Problem details.
Scan the entries below and give the number of lines containing "Fixpoint", with no accompanying words.

Items listed in a dataset:
.....

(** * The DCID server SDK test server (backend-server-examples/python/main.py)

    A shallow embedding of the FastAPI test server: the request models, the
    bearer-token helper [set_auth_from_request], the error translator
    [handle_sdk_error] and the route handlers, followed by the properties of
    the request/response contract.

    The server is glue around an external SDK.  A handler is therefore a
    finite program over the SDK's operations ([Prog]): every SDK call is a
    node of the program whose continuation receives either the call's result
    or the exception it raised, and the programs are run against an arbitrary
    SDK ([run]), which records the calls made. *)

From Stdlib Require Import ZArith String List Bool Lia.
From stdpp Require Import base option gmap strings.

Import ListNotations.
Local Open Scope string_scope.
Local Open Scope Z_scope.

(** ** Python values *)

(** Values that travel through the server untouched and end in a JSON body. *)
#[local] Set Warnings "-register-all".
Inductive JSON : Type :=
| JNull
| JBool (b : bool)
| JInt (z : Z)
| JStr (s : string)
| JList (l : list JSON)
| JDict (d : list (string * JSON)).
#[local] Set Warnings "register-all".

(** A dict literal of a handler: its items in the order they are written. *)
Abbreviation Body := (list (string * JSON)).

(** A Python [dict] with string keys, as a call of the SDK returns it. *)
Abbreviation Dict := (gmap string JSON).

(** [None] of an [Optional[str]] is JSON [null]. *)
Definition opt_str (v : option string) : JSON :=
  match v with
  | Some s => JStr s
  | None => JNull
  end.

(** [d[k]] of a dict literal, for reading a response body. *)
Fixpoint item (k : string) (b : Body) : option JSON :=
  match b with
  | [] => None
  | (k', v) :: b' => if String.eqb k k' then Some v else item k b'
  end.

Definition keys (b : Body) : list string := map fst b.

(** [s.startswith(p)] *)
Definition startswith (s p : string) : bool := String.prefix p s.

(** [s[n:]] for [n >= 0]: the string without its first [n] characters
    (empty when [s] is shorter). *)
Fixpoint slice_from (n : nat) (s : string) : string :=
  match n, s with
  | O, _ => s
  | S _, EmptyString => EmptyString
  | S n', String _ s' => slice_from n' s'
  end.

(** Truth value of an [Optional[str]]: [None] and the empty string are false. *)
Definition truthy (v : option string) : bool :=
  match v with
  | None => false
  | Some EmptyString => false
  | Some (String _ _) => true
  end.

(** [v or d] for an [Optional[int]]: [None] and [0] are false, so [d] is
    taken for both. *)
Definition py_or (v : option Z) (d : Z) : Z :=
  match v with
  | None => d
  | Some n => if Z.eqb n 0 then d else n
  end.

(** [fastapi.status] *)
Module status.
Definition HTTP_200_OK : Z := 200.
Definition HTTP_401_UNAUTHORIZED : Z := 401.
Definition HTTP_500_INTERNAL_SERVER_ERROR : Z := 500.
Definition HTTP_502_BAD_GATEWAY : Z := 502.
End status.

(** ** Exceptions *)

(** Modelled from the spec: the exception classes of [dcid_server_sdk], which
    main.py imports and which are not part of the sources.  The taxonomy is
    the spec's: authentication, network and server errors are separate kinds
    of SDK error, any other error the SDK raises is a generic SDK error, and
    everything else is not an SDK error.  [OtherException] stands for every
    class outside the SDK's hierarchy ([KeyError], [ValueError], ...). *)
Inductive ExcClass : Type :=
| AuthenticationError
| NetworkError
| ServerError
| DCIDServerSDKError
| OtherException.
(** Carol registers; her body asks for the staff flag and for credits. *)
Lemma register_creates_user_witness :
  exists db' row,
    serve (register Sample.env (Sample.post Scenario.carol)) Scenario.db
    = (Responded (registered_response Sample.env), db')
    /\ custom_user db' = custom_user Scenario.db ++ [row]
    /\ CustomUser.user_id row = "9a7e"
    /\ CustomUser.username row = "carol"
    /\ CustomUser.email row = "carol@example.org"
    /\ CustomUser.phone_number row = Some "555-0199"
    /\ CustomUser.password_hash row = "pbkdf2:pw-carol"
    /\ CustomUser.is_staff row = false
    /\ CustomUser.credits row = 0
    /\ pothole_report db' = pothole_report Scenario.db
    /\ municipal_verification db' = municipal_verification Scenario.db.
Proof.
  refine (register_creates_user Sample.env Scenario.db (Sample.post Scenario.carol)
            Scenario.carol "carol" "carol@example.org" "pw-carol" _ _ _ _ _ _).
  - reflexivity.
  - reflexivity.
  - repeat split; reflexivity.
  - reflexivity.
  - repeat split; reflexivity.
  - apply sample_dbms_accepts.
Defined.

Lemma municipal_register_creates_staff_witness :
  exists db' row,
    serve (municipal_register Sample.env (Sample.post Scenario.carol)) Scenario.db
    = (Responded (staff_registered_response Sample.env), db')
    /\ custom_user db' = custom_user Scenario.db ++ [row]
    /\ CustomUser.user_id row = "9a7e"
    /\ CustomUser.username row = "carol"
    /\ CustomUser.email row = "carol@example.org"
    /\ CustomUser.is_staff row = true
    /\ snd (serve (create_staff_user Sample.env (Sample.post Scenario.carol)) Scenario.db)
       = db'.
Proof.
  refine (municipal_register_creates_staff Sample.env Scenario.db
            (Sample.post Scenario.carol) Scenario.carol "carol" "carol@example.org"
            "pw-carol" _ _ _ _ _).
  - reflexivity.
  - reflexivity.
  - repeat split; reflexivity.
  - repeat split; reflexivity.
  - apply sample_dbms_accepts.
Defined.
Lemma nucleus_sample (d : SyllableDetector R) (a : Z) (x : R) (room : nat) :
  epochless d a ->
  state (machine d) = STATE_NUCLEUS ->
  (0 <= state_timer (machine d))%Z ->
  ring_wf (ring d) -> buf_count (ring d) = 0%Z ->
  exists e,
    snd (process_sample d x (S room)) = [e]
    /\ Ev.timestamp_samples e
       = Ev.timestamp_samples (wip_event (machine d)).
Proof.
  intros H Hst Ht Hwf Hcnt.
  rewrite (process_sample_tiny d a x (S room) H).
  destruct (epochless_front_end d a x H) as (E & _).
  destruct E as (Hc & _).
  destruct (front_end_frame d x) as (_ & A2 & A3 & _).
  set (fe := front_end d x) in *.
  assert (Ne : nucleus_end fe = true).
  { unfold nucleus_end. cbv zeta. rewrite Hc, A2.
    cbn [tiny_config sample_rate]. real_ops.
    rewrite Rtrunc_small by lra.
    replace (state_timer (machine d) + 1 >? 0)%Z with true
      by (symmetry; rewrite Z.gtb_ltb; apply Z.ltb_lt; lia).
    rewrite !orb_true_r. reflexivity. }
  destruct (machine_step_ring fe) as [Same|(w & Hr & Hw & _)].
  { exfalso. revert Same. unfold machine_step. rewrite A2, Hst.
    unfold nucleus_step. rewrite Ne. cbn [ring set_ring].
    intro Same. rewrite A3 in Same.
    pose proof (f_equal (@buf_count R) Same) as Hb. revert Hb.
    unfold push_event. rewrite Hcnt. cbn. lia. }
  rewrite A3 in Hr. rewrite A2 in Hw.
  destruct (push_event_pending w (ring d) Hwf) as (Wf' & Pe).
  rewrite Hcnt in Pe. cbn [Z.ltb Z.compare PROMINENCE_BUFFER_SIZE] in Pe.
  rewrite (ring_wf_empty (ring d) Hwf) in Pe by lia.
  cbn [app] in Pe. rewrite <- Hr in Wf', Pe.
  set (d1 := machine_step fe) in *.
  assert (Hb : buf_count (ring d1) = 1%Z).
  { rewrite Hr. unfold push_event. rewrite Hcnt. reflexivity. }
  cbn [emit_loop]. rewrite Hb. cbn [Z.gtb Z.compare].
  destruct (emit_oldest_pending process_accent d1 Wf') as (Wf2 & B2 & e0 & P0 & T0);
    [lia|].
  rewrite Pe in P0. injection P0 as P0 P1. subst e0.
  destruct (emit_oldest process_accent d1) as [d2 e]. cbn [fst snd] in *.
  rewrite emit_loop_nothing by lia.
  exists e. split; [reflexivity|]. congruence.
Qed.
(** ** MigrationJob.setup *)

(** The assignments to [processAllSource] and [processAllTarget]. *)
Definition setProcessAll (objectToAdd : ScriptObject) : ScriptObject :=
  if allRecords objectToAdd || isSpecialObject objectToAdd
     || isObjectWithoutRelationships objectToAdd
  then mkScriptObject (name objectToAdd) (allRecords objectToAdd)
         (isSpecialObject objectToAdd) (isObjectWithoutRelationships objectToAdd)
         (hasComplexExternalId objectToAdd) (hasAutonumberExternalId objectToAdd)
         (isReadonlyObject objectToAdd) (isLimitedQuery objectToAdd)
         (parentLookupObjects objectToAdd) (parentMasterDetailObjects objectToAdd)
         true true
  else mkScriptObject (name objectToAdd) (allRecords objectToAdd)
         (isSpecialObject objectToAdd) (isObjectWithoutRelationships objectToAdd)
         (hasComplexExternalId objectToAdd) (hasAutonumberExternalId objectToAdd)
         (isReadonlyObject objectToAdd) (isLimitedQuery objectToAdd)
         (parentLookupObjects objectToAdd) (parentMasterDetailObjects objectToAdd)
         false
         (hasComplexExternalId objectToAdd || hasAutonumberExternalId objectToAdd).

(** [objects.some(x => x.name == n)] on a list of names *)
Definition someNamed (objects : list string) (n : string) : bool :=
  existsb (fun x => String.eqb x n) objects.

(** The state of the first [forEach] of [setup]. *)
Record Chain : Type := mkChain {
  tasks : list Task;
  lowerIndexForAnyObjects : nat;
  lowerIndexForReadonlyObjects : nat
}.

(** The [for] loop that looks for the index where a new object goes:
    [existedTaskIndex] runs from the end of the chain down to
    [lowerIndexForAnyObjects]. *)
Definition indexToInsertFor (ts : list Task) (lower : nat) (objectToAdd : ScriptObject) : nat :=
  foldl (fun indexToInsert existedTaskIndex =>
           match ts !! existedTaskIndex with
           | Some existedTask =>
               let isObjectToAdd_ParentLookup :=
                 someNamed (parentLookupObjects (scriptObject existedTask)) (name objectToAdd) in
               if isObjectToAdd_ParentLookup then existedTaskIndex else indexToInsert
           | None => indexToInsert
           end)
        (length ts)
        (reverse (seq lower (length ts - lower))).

.....

Final answer.
2